Bouhier (Jean), président du parlement de Dijon, né en 1673. Son érudition l’a rendu célèbre. Il a traduit en vers français quelques morceaux d’anciens poëtes latins. Il pensait qu’on ne doit pas les traduire autrement ; mais ses vers font voir combien c’est une entreprise difficile. Mort en 1746[1].

Bouhours (Dominique), jésuite, né à Paris en 1628. La langue et le bon goût lui ont beaucoup d’obligations. Il a fait quelques bons ouvrages dont on a fait de bonnes critiques : Ex privatis odiis respublica crescit.

La vie de saint Ignace de Loyola, qu’il composa, n’a réussi ni chez les gens du monde, ni chez les savants, ni chez les philosophes. Celle de Xavier a été plus mal reçue. Ses Remarques sur la langue, et surtout sa Manière de bien penser sur les ouvrages d’esprit, seront toujours utiles aux jeunes gens qui voudront se former le goût ; il leur enseigne à éviter l’enflure, l’obscurité, le recherché, et le faux ; s’il juge trop sévèrement en quelques endroits le Tasse et d’autres auteurs italiens, il les condamne souvent avec raison. Son style est pur et agréable. Ce petit livre de la Manière de bien penser blessa les Italiens, et devint une querelle de nation ; on sentait que les opinions de Bouhours, appuyées de celles de Boileau, pouvaient tenir lieu de lois. Le marquis Orsi et quelques autres composèrent deux gros volumes pour justifier quelques vers du Tasse.

Remarquons que le P. Bouhours ne serait guère en droit de reprocher des pensées fausses aux Italiens, lui qui compare Ignace de Loyola à César, et François-Xavier à Alexandre, s’il n’était tombé rarement dans ces fautes. Mort en 1702.

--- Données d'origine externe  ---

(* ===== verification/ConcurrentGateway.v ===== *)
(** * Concurrent requests through the rate limiter

    The server runs every request on a goroutine of its own.  A request goes
    through [RateLimitMiddleware] in atomic pieces: the lookup in
    [syncedLimits], [SetLimit] under the limiter's mutex, the [Store], the
    two steps of [Allow], and [Tokens].  [gw_sys] is the system of any number
    of requests whose pieces interleave, over the system [ml_sys] of the
    limiter; the cleanup goroutine runs between any two pieces.  A request
    arrives with the limit [resolveClientLimit] has found for it. *)
From S2P Require Import Prelude GoTime Float64 Float64Facts GoError GoString Http State Metrics.
From S2P Require Import Postgres CachedStore TokenBucket Limiter MemoryLimiter Middleware.
From S2P Require Import GatewayState RateLimiting.

(** ** The system *)

(** Where a request is. *)
Inductive gw_pc :=
  | PLoad                       (* before [synced.Load] *)
  | PSetLimit                   (* before [lim.SetLimit] *)
  | PStore                      (* before [synced.Store] *)
  | PAllow                      (* before [getOrCreateBucket] in [Allow] *)
  | PTake                       (* before [bucket.AllowN] in [Allow] *)
  | PTokens (allowed : bool).   (* before [Tokens] *)

Record request := mkRequest { q_client : string; q_limit : Z; q_pc : gw_pc }.

(** What became of a request: handed on, or answered with 429. *)
Record answer := mkAnswer { a_thread : nat; a_client : string; a_allowed : bool }.

Record gw_sys := mkGw {
  limiter : ml_sys;
  synced_limits : gmap string Z;
  requests : gmap nat request;
  answers : list answer;         (* oldest first *)
}.

Inductive gw_action :=
  | GArrive (t : nat) (id : string) (lim : Z)
  | GStep (t : nat) (rd : readings)
  | GCleanup (now : Time).

Section Gateway.
Context (default_limit : Z).

(** The piece of the limiter a step runs. *)
Definition limiter_action (y : gw_sys) (a : gw_action) : option ml_action :=
  match a with
  | GArrive _ _ _ => None
  | GCleanup now => Some (ACleanup now)
  | GStep t rd =>
      match requests y !! t with
      | Some (mkRequest id lim PSetLimit) => Some (ASetLimit id lim (f64_of_Z lim) rd)
      | Some (mkRequest id _ PAllow) => Some (AGet t id 1 rd)
      | Some (mkRequest _ _ PTake) => Some (ATake t (rd 0%nat))
      | Some (mkRequest id _ (PTokens _)) => Some (ATokens id (rd 0%nat))
      | _ => None
      end
  end.

Definition run_limiter (y : gw_sys) (a : gw_action) : ml_sys :=
  match limiter_action y a with Some b => ml_step (limiter y) b | None => limiter y end.

(** The decision of [bucket.AllowN] through the pointer goroutine [t] holds. *)
Definition decision (y : ml_sys) (t : nat) (now : Time) : outcome bool :=
  match threads y !! t with
  | Some (_, l, n) => fst (heap_AllowN (ml y) l n now)
  | None => Panic "nil pointer dereference"
  end.

Definition gw_step (y : gw_sys) (a : gw_action) : gw_sys :=
  let l := run_limiter y a in
  match a with
  | GArrive t id lim =>
      match requests y !! t with
      | Some _ => y
      | None => mkGw l (synced_limits y) (<[t := mkRequest id lim PLoad]> (requests y)) (answers y)
      end
  | GCleanup _ => mkGw l (synced_limits y) (requests y) (answers y)
  | GStep t rd =>
      match requests y !! t with
      | None => y
      | Some (mkRequest id lim p) =>
          let goto p := <[t := mkRequest id lim p]> (requests y) in
          let gone := delete t (requests y) in
          match p with
          | PLoad =>
              let known := (lim =? default_limit) || bool_decide (synced_limits y !! id = Some lim) in
              mkGw l (synced_limits y) (goto (if known then PAllow else PSetLimit)) (answers y)
          | PSetLimit =>
              match fst (ml_SetLimit (ml (limiter y)) id lim (f64_of_Z lim) rd) with
              | Return None => mkGw l (synced_limits y) (goto PStore) (answers y)
              | Return (Some _) => mkGw l (synced_limits y) (goto PAllow) (answers y)
              | Panic _ => mkGw l (synced_limits y) gone (answers y)
              end
          | PStore => mkGw l (<[id := lim]> (synced_limits y)) (goto PAllow) (answers y)
          | PAllow =>
              match fst (getOrCreateBucket (ml (limiter y)) id rd) with
              | Return _ => mkGw l (synced_limits y) (goto PTake) (answers y)
              | Panic _ => mkGw l (synced_limits y) gone (answers y)
              end
          | PTake =>
              match decision (limiter y) t (rd 0%nat) with
              | Return ok => mkGw l (synced_limits y) (goto (PTokens ok)) (answers y)
              | Panic _ => mkGw l (synced_limits y) gone (answers y)
              end
          | PTokens ok =>
              match fst (ml_Tokens (ml (limiter y)) id rd) with
              | Return _ => mkGw l (synced_limits y) gone (answers y ++ [mkAnswer t id ok])
              | Panic _ => mkGw l (synced_limits y) gone (answers y)
              end
          end
      end
  end.
Record bk_inv (D : gset nat) (last : Z) (y : gw_sys) : Prop := {
  bi_req t q : requests y !! t = Some q -> req_ok y q;
  bi_synced i v : synced_limits y !! i = Some v -> v = f i;
  bi_owned l : l ∈ D -> l ∈ buckets_of (limiter y) id;
  bi_made l tb : made (limiter y) !! l = Some (id, tb) ->
    (capacity tb, refillRate tb) = if decide (l ∈ D) then default_limits else own_limits;
  bi_count : count_ok D y;
  bi_drops : drops_ok D last y;
}.

Lemma req_grows (y y' : gw_sys) (q : request) :
  (forall i, has_synced y i -> has_synced y' i) -> req_ok y q -> req_ok y' q.
Proof. intros Hs [H1 H2]. split; [done|]. destruct (q_pc q); try done; destruct H2; auto. Qed.

(** Moving one request. *)
Lemma reqs_move D last (y y' : gw_sys) (t : nat) (q : request) :
  bk_inv D last y -> (forall i, has_synced y i -> has_synced y' i) -> req_ok y' q ->
  requests y' = <[t := q]> (requests y) ->
  forall t' q', requests y' !! t' = Some q' -> req_ok y' q'.
Proof.
  intros Hinv Hg Hq E t' q'. rewrite E, lookup_insert. case_decide; [by intros [= <-]|].
  intros Hr. eapply req_grows; [done|]. by eapply bi_req.
Qed.

(** What a step leaves of the time between drops when it does not touch the
    client's entry. *)
Lemma drops_keep D last last' (y y' : gw_sys) :
  drops_ok D last y -> last <= last' -> entry y' = entry y ->
  (seen y' -> seen y) -> (synced_limits y' !! id = None -> synced_limits y !! id = None) ->
  drops_ok D last' y'.
Proof.
  intros [H0 H1 H2 H3 H4] Hl Ee Hseen Hs. split; try lia.
  - rewrite Ee. intros e He. destruct (H2 e He) as (u & Hu & Hb). exists u. split; [done|lia].
  - rewrite Ee. intros He Hy. specialize (H3 He (Hseen Hy)). lia.
  - auto.
Qed.
Lemma extend_step_hit st depart_i :
  Reading input mask i depart_i st -> (depart_i <= d')%Q ->
  Extended input pc mask j d (extend_step input pc mask i depart_i st j).
Proof.
  intros (HI & HR & Hdp) Hle.
  pose proof valid_N as HN.
  destruct (valid_input_spec input Hv) as (_ & _ & _ & _ & _ & _ & Hdw & _).
  assert (Hmax : (d' <= inject_Z TIME_MAX)%Q)
    by (eapply Qle_trans; [exact Hd' | apply (end_time_below input Hv)]).
  destruct (visit_mono input input Hv (relaxes_refl input) i j d' depart_i d)
    as (d0 & Hv0 & Hd0 & Hge0); try assumption;
    try (unfold MAX_CP, ALL_NODES in *; lia).
  assert (Hc0 : can_reach_finish d0 j input = true).
  { apply (can_reach_finish_mono input input Hv Hv Hh (relaxes_refl input) d d0 j);
      try assumption. unfold MAX_CP, ALL_NODES in *; lia. }
  unfold visit in Hv0.
  destruct (Qltb (find_next_open_time j (fadd depart_i (tt input i j)) input) 0) eqn:Hopen;
    [discriminate |].
  destruct (Qgtb (fadd _ (of_int (dwell input))) _) eqn:Hdep; [discriminate |].
  injection Hv0 as Hd0eq.
  assert (Hend0 : (d0 <= of_int (end_time input))%Q)
    by (rewrite <- Hd0eq; apply Qgtb_false; assumption).
  assert (Harr : Qgtb (fadd depart_i (tt input i j)) (of_int (end_time input)) = false).
  { apply Qgtb_false.
    destruct (find_next_open_time_found input j _ Hopen) as (s & _ & _ & Hval).
    pose proof (fmax_l (fadd depart_i (tt input i j)) (of_int (slot_start input s))) as Hl.
    rewrite <- Hval in Hl. qprop.
    pose proof (fadd_ge_l (find_next_open_time j (fadd depart_i (tt input i j)) input)
                  (of_int (dwell input))
                  (find_next_open_time_float j _ input (fadd_float _ _))
                  (dwell_nonneg input Hv)) as Hdw'.
    lra. }
  unfold Extended, extend_step.
  rewrite land_bit, Hbj by lia. simpl.
  rewrite Harr, Hopen, Hdep, Hd0eq, Hc0. simpl.
  set (new_mask := Z.lor mask (Z.shiftl 1 j)).
  assert (Hnewpos : 0 < new_mask < Z.shiftl 1 N)
    by (apply add_bit_range; [lia | assumption]).
  assert (Hnew : in_range N new_mask j) by (split; [lia | assumption]).
  assert (Hnewpop : popcount new_mask = pc + 1).
  { subst new_mask. rewrite popcount_add_bit; [lia | lia | lia | assumption]. }
  fold (dp_at N st new_mask j).
  destruct (Qltb d0 (dp_at N st new_mask j)) eqn:Hlt.
  - destruct (push_mask_bucket input HN st (pc + 1) new_mask HI ltac:(lia) Hnewpos Hnewpop)
      as (_ & _ & Hin).
    split; [exact Hin |].
    destruct (read_after_write input st new_mask j d0 (Z.lor (Z.shiftl mask 5) i)
                (push_mask (masks_by_pc st) (pc + 1) new_mask) new_mask j HI Hnew Hnew)
      as [(_ & _ & -> & _) | ([Hne | Hne] & _)]; [assumption | |]; contradiction.
  - qprop. split; [| lra].
    rewrite <- Hnewpop. apply (HR new_mask j Hnew).
    apply end_time_finite. lra.
Qed.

Bouillaud[2] (Ismaël), de Loudun, né en 1605, savant dans l’histoire et dans les mathématiques. Comme tous les astronomes de ce siècle, il se mêla d’astrologie, ainsi qu’on le voit dans les lettres que lui écrivait Desnoyers, ambassadeur en Pologne, et depuis secrétaire d’État ; c’était alors un moyen de faire la cour aux gens puissants. Confugiendum ad astrologiam, astronomiæ altricem, disait Kepler. Mort en 1694.

  1. Ce fut à lui que Voltaire succéda dans la place de membre de l’Académie française ; voyez son Discours de réception, dans les Mélanges, à la date de 1746.
  2. C’est d’après Nicéron que Voltaire appelle ainsi cet auteur, dont le vrai nom est Boulliau ; voyez la Bibliothèque du Poitou, par Dreux du Radier, tome IV, pages 275-276.